Jesus spoke to the crowds about the kingdom of God,…
As the day was drawing to a close,
the Twelve approached him and said,
“Dismiss the crowd
so that they can go to the surrounding villages and farms
and find lodging and provisions;
for we are in a deserted place here.”
He said to them, “Give them some food yourselves.”
They replied, “Five loaves and two fish are all we have,
unless we ourselves go and buy food for all these people.”
Now the men there numbered about five thousand.
Then he said to his disciples,
“Have them sit down in groups of about fifty.”
They did so and made them all sit down.
Then taking the five loaves and the two fish,
and looking up to heaven,
he said the blessing over them, broke them,
and gave them to the disciples to set before the crowd.

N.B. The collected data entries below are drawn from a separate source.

(** * cid: Chinese identity-card numbers

    A shallow embedding of [src/cid/__init__.py]: the checksum validator
    [is_valid_cid], the extractors [extract_gender] and [extract_birthday],
    and the class [IdParser] with [__init__], [extract_region] and [parse].

    Conventions of the embedding.
    - A Python [str] is a [string]; its characters are the code points below
      256 (a Python 2 byte string, or text in that range).  In that range the
      characters that [int()] accepts are exactly ['0'] .. ['9'].  A
      one-character [str] obtained by indexing is modelled by its character.
      String literals that hold other characters (['男'], ['女'], the names in
      the region table) are kept as their UTF-8 bytes; the code only passes
      them on.
    - A Python [int] is a [Z].
    - A call that can raise returns a [res]: [Ok v] or [Raise e].
    - Dictionaries are objects of a heap, [gmap loc dict]; a method of
      [IdParser] is a function of the heap returning a result and the new
      heap. *)

From Stdlib Require Import ZArith Ascii String List Lia.
From stdpp Require Import base option gmap strings list fin_maps.

#[local] Open Scope Z_scope.

(** ** Python values, exceptions and strings *)

(** The exceptions the module can raise.  [SystemError] marks a reference
    to an object the heap does not hold; no well-formed heap reaches it. *)
Inductive exn : Type :=
| IndexError
| ValueError
| TypeError
| AttributeError
| StopIteration
| SystemError
| KeyError (key : string)
| IdParserError (msg : string).

Inductive res (A : Type) : Type :=
| Ok (v : A)
| Raise (e : exn).
Arguments Ok {A} v.
Arguments Raise {A} e.

(** [len(s)] *)
Definition len (s : string) : Z := Z.of_nat (String.length s).

(** [s[i]] for an integer [i]: a negative index counts from the end, an
    index out of range raises [IndexError]. *)
Definition str_index (s : string) (i : Z) : res ascii :=
  let j := if i <? 0 then i + len s else i in
  if (0 <=? j) && (j <? len s) then
    match String.get (Z.to_nat j) s with
    | Some c => Ok c
    | None => Raise IndexError
    end
  else Raise IndexError.

(** A bound of a slice, clipped to [0 .. len]. *)
Definition clip (n i : Z) : Z :=
  if i <? 0 then Z.max (i + n) 0 else Z.min i n.

(** [s[lo:hi]]; never raises. *)
Definition str_slice (s : string) (lo hi : Z) : string :=
  let a := clip (len s) lo in
  let b := clip (len s) hi in
  String.substring (Z.to_nat a) (Z.to_nat (b - a)) s.

(** [s[key]] for a [str] key: "string indices must be integers". *)
Definition str_subscript_str (s key : string) : res string :=
  Raise TypeError.

(** The characters of a string, as iteration yields them. *)
Definition chars (s : string) : list ascii := String.list_ascii_of_string s.

(** The builtins, under their Python names. *)
Module Py.

Definition bind {A B} (r : res A) (k : A -> res B) : res B :=
  match r with
  | Ok v => k v
  | Raise e => Raise e
  end.

(** [int(c)] for a one-character string. *)
Definition int (c : ascii) : res Z :=
  let n := Z.of_nat (nat_of_ascii c) in
  if (48 <=? n) && (n <=? 57) then Ok (n - 48) else Raise ValueError.

(** [map(f, l)], forced: the items in order, up to the first that raises. *)
Fixpoint map {A B} (f : A -> res B) (l : list A) : res (list B) :=
  match l with
  | [] => Ok []
  | x :: l' =>
      bind (f x) (fun y => bind (map f l') (fun ys => Ok (y :: ys)))
  end.

(** [sum(l)] *)
Definition sum (l : list Z) : Z := fold_left Z.add l 0.

(** [zip(a, b)] *)
Definition zip {A B} (a : list A) (b : list B) : list (A * B) := combine a b.

End Py.

Notation "x <- r ;; k" := (Py.bind r (fun x => k))
  (at level 100, r at next level, right associativity).

(** ** The functions of the module *)

(** What [log.warning] has been called with, then the outcome. *)
Definition logged (A : Type) : Type := (list string * res A)%type.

They all ate and were satisfied.
And when the leftover fragments were picked up,
they filled twelve wicker baskets.
“Dismiss the crowd so that they can…find lodging and provisions…”

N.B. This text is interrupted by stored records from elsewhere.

(** X20: when [receive_file] gives up before the temp file is open (the
    handshake or the file info fails, the name is refused, the disk space
    is short, or the file cannot be created) it returns -1 and the file
    system is as it was. When the disk space is short the sender is told
    so: an ERROR message with the code of FT_ERR_DISK_FULL goes out. *)
Theorem receive_file_refusal_leaves_no_file `{Host}
    (output_dir : list Z) (w : World) :
  (forall e w',
     receive_file_prepare output_dir w = (Err e, w') ->
     receive_file output_dir w = (Some (-1), w') /\ fs w' = fs w) /\
  (forall file_info w1,
     (perform_handshake_server ;; recv_file_info) w = (Ok file_info, w1) ->
     fst (file_sanitize_filename (FileInfo.filename file_info)
            (Z.of_nat FT_MAX_FILENAME_LEN)) = FT_SUCCESS ->
     match disk_avail w1 with
     | Some available => available < FileInfo.file_size file_info
     | None => True
     end ->
     tx_script w1 = [] ->
     exists w',
       receive_file_prepare output_dir w = (Err FT_ERR_DISK_FULL, w') /\
       sent_since w1 w' =
         message_bytes MSG_ERROR 2
           (error_payload FT_ERR_DISK_FULL 0
              (bytes_of_string "Insufficient disk space"))
           (uninit_bytes 32 w1)).
Proof.
  split.
  - intros e w' Hprep. split; [|exact (receive_file_prepare_error _ _ _ _ Hprep)].
    unfold receive_file. by rewrite Hprep.
  - intros file_info w1 Hrun Hname Hdisk Htx.
    unfold receive_file_prepare. unfold bind in Hrun |- *.
    destruct (perform_handshake_server w) as [[[]|e0] w0]; [|done].
    rewrite Hrun.
    destruct (file_sanitize_filename _ _) as [rc sanitized]. simpl in Hname.
    subst rc. cbn [bool_decide decide_rel negb]. 
    change (negb (bool_decide (FT_SUCCESS = FT_SUCCESS))) with false. cbv iota.
    unfold on_failure at 1.
    assert (file_check_disk_space output_dir (FileInfo.file_size file_info) w1
            = (Err FT_ERR_DISK_FULL, w1)) as ->.
    { unfold file_check_disk_space. destruct (disk_avail w1) as [a|]; [|done].
      destruct (Z.ltb_spec a (FileInfo.file_size file_info)); [done|lia]. }
    unfold ignore.
    destruct (send_error FT_ERR_DISK_FULL 0
                (bytes_of_string "Insufficient disk space") 2 w1)
      as [r w2] eqn:Hse.
    cbn [snd]. eexists. split; [reflexivity|].
    assert (r = Ok tt) as ->.
    { change r with (fst (r, w2)). rewrite <- Hse.
      apply send_error_ok; [by_evaluation | done]. }
    apply send_error_sent in Hse; [done | by_evaluation].
Qed.

(** * Connecting *)

Lemma backoff_next i :
  (if backoff i * 2 <? FT_BACKOFF_MAX_MS then backoff i * 2 else FT_BACKOFF_MAX_MS)
  = backoff (S i).
Proof.
  unfold backoff, FT_BACKOFF_MAX_MS.
  rewrite Nat2Z.inj_succ, Z.pow_succ_r by lia.
  assert (0 < 2 ^ Z.of_nat i) by (apply Z.pow_pos_nonneg; lia).
  destruct (Z.ltb_spec (Z.min (1000 * 2 ^ Z.of_nat i) 16000 * 2) 16000); lia.
Qed.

As always, the disciples are thinking so practically, so pragmatically. They realize that Christ is, indeed, worth following, worth listening to, and, quite possibly, the Messiah; but people have to eat. It is one thing to listen to good teaching, even teaching from THE Messiah, but, as my Baptist youth minister friend says, “The brain can only handle as much as the rear can.” If it was me in that setting, and it has been many times, I’d be thinking, “Alright. Good teaching. Great sermon. I’m hungry.” The disciples seem like the sort of people I’d get along with. When I’m tired and hungry, I, too, would be willing to walk up to the Son of God, interrupt, and…um… “strongly suggest” that we adjourn for a while and get some Arby’s, or at least a McDouble from the dollar menu (we disciples are a cheap lot).
“Give them some food yourselves”
He’s not clueless. He knows they don’t have any food, right? Just in case, let’s tally it up and give him the rundown. “Okay, here’s the deal, Jesus. 5 loaves, 2 fish. You pick the 5 people that’ll feed. No, Peter, you can’t have it.” On a complete side note, I have always loved that, though there were 5,000 men present and 12 disciples of the Messiah, the ONLY person to have thought to bring extra food was a little boy. I’d say he’s a prime biblical proof of the existence of an ancient clan of the Boy Scouts of America.

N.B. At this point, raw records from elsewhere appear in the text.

(** * elsa-data: the select-job engine of [JobsService]

    A shallow embedding of
    [application/backend/src/business/services/jobs-service.ts] and of the
    EdgeDB schema it runs against ([dbschema/job.esdl]).

    The database is an explicit state [Db]; a service method is a function
    from a database to a database and an outcome, the outcome being either a
    returned value or a thrown exception.  [edgeDbClient.transaction] is the
    combinator [transaction], which keeps the writes of its body when the
    body returns and drops them when the body throws. *)

From Stdlib Require Import ZArith QArith Qround PrimFloat Uint63.
From stdpp Require Import gmap strings list fin_maps.

Local Open Scope string_scope.
Local Open Scope Z_scope.

(** Object ids are EdgeDB uuids, which the service handles as strings. *)
Abbreviation uuid := string (only parsing).

(** ** Exceptions and outcomes *)

Inductive exn : Type :=
| Base7807Error (title : string) (status : Z) (detail : string)
| NotAuthorisedToControlJob (userRole : string) (releaseId : uuid)
| Error (message : string)
| EdgeDbError (kind : string).

Inductive result (A : Type) : Type :=
| Ok (a : A)
| Throw (e : exn).
Arguments Ok {A} a.
Arguments Throw {A} e.

(** ** Schema: module [dataset] *)

Module dataset.

Record DatasetSpecimen : Type := { specimen_id : uuid }.

Record DatasetPatient : Type :=
  { patient_id : uuid;
    specimens : option (list DatasetSpecimen) }.

(* The shape selected by [doSelectJobWork]: a case with its patients and
   their specimens.  A missing array ([null]) is [None]; the service reads
   it with [|| []]. *)
Record DatasetCase : Type :=
  { case_id : uuid;
    patients : option (list DatasetPatient) }.

End dataset.

(** ** Schema: module [release] *)

Module release.

Inductive ApplicationCodedStudyType : Type := GRU | HMB | CC | POA | DS.

Record ApplicationCoded : Type :=
  { countriesInvolved : list (string * string);
    diseasesOfStudy : list (string * string);
    studyAgreesToPublish : bool;
    studyIsNotCommercial : bool;
    studyType : ApplicationCodedStudyType }.

Record Release : Type :=
  { applicationCoded : ApplicationCoded;
    selectedSpecimens : gset uuid }.

End release.

(** ** Schema: module [job] *)

Module job.

Inductive JobStatus : Type := running | succeeded | failed | cancelled.

#[global] Instance JobStatus_eq_dec : EqDecision JobStatus.
Proof. solve_decision. Defined.

(* [SelectJob extending Job]: the fields of the abstract [Job] followed by
   those of [SelectJob].  Datetimes are instants on the database clock,
   [percentDone] is an int16 and [initialTodoCount] an int32, both kept as
   integers; the two multi links are sets of object ids. *)
Record SelectJob : Type :=
  { forRelease : uuid;
    status : JobStatus;
    created : Z;
    started : Z;
    requestedCancellation : bool;
    percentDone : Z;
    messages : list string;
    ended : option Z;
    initialTodoCount : Z;
    todoQueue : gset uuid;
    selectedSpecimens : gset uuid }.

End job.

(** ** The database *)

(* [jobs] holds the [job::SelectJob] objects, the only concrete job type of
   the schema.  [datasetCases] holds, per case object id, the patients of that case (with
   their specimens) as the nested select of [doSelectJobWork] returns them.
   [datetime_current] is the value of EdgeDB's [datetime_current()]. *)
Record Db : Type :=
  { jobs : gmap uuid job.SelectJob;
    releases : gmap uuid release.Release;
    datasetCases : gmap uuid (option (list dataset.DatasetPatient));
    datetime_current : Z }.

Definition set_jobs (f : gmap uuid job.SelectJob → gmap uuid job.SelectJob)
    (db : Db) : Db :=
  {| jobs := f (jobs db);
     releases := releases db;
     datasetCases := datasetCases db;
     datetime_current := datetime_current db |}.
(** The colour [darken_hex] and [random_hex_color] write for three
    channels. *)
Definition write_colour (c : Z * Z * Z) : string :=
  let '(r, g, b) := c in
  ("#" ++ format_02x r ++ format_02x g ++ format_02x b)%string.

(** [darken_hex] with factor 0.72, [n] times in a row, on binary64. *)
Fixpoint darken_times (n : nat) (color : string) : option string :=
  match n with
  | O => Some color
  | Datatypes.S n' =>
      match darken_hex (F := float) color lit_0_72 with
      | Some c => darken_times n' c
      | None => None
      end
  end.

(** A digit of 0-9 or a-f. *)
Definition is_lower_hex_digit (c : ascii) : bool :=
  let n := nat_of_ascii c in
  ((48 <=? n) && (n <=? 57) || (97 <=? n) && (n <=? 102))%nat.

(** ["#"] followed by six lower-case hexadecimal digits. *)
Definition lower_case_colour (color : string) : bool :=
  match color with
  | String c s =>
      Ascii.eqb c "#" && (String.length s =? 6)%nat
      && forallb is_lower_hex_digit (list_ascii_of_string s)
  | EmptyString => false
  end.

(** Every character there is. *)
Definition all_ascii : list ascii := map ascii_of_nat (seq 0 256).

(** What [int(s, 16)] can return on a slice of at most two characters. *)
Definition slice_value (v : Z) : Prop := -15 <= v <= 255.

Definition slice_bounded (s : string) : bool :=
  match int16 s with
  | Some v => (-15 <=? v) && (v <=? 255)
  | None => true
  end.
(* ===== verification/_CoqProject ===== *)
-Q . S2P
Prelude.v
GoStrings.v
Errors.v
Effects.v
Regexp.v
Float64.v
Strconv.v
GoJson.v
GoNet.v
Concur.v
Task.v
ConcurTask.v
OpenStorageApi.v
NodeRegistry.v
AutopilotRules.v
Placement.v
SpecFactory.v
PxDriver.v
K8sObjects.v
VolumeDrivers.v
K8sSpecs.v
K8sNodes.v
K8sHelm.v
K8sCreate.v
K8sCreateProps.v
K8sApps.v
PxExpansion.v
K8sAutopilot.v
K8sDestroy.v
PxNodeOps.v
PxVolume.v
PureDevices.v
PxDrives.v
PxCluster.v
K8sVolumes.v
K8sCsi.v
K8sDescribe.v
SchedOpsK8s.v
SchedOpsProps.v
SchedOpsDcos.v
NodeSSH.v
NodeSSHProps.v
NodeVsphere.v
NodeVsphereProps.v
NodeCloud.v
SchedCloud.v
SchedAks.v
SchedAksProps.v
SchedGke.v
SchedIks.v
SchedIksProps.v
SchedEks.v
SchedEksProps.v
SchedOpenshift.v
SchedOpenshiftProps.v
SchedDcos.v
SchedDcosProps.v
Ipv6util.v
Backup.v
BackupWaits.v
Keycloak.v
KeycloakProps.v
BackupDemo.v
KeycloakDemo.v
PxDemo.v
PxDemoPools.v
PxDemoDrives.v
PxDemoCluster.v
K8sDemo.v
K8sAppDemo.v
SchedOpsDemo.v
NodeDemo.v
SchedDemo.v
SchedDcosDemo.v
SchedOpenshiftDemo.v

It is at this point that I see a scene in my head. It’s speculation, I know. But I see it go down this way: a staredown for like thirty seconds, as Jesus thinks about how exactly to get his point across in the best way, the disciples think about finding a knife sharp enough to cut the 5 and 2 into 5,000 pieces, and Peter thinks about how good the it will all taste when he sneaks off with it in like 35 seconds.
a sandal shuffles………… someone coughs……………..
Peter quietly sidles towards the Fishloavesnack© ……..
blink ………………………………. and then ………………….
“….have them sit down…”
I personally like that His first step is to get them all comfy. Don’t leave them shifting and sweating; get ‘em in a receptive, relaxed situation.
“Then, taking the five loaves and the two fish,
and looking up to heaven,
he said the blessing over them, broken them,
and gave them to the disciples to set before the crowd.”
I see him wink at Peter as He steps between the man and his “precious”. But, then, all the joking is set aside. Christ is about to cut through the hunger, the wilderness, the confusion, the ambiguity as to what’s going on. There, before their eyes, a minimum of 5,013 people watched as a boy’s lunch became their feast. In a moment, the small became great. Through Christ, aching hunger is satiated.
We don’t get the scientific narrative of how things multiplied. We don’t get to know if baskets and hands simply began overflowing. We don’t read how the atoms and electrons and quarks of each loaf and fish replicated. What we DO see, un-arguably, is that normal matter (Fishloavesnack©) is played upon by a force greater than itself.
We are witnessing Christ saying, “I am not daunted by your empty bellies and thin faith. I am not here to feed only your mortal flesh. What I am doing here, I do to prepare you for what happens in just a few verses. When I explain the Bread of Heaven, though you are confused, you WILL remember what I can and have done with normal bread.”
So often, it is easy for us (me) to doubt that the Eucharist is what the Church says it is. We (I) have trouble believing that the silver dollar-sized wafer and the mild wine are, in actuality, transubstantiated. The “source and summit” can all-too-often look stale and simple. But the entire history of the Christian Church beckons us (me) to trust otherwise. The gospel of Luke exhorts us to set aside what measly resources we have and trust our Savior. His Word urges us to remember the heights and depths of the supernatural that He’s already accomplished by His suffering, death, and resurrection. Our Lord calmly asks us, right now, wherever we are, to sit down, taste, and see that the Lord is good.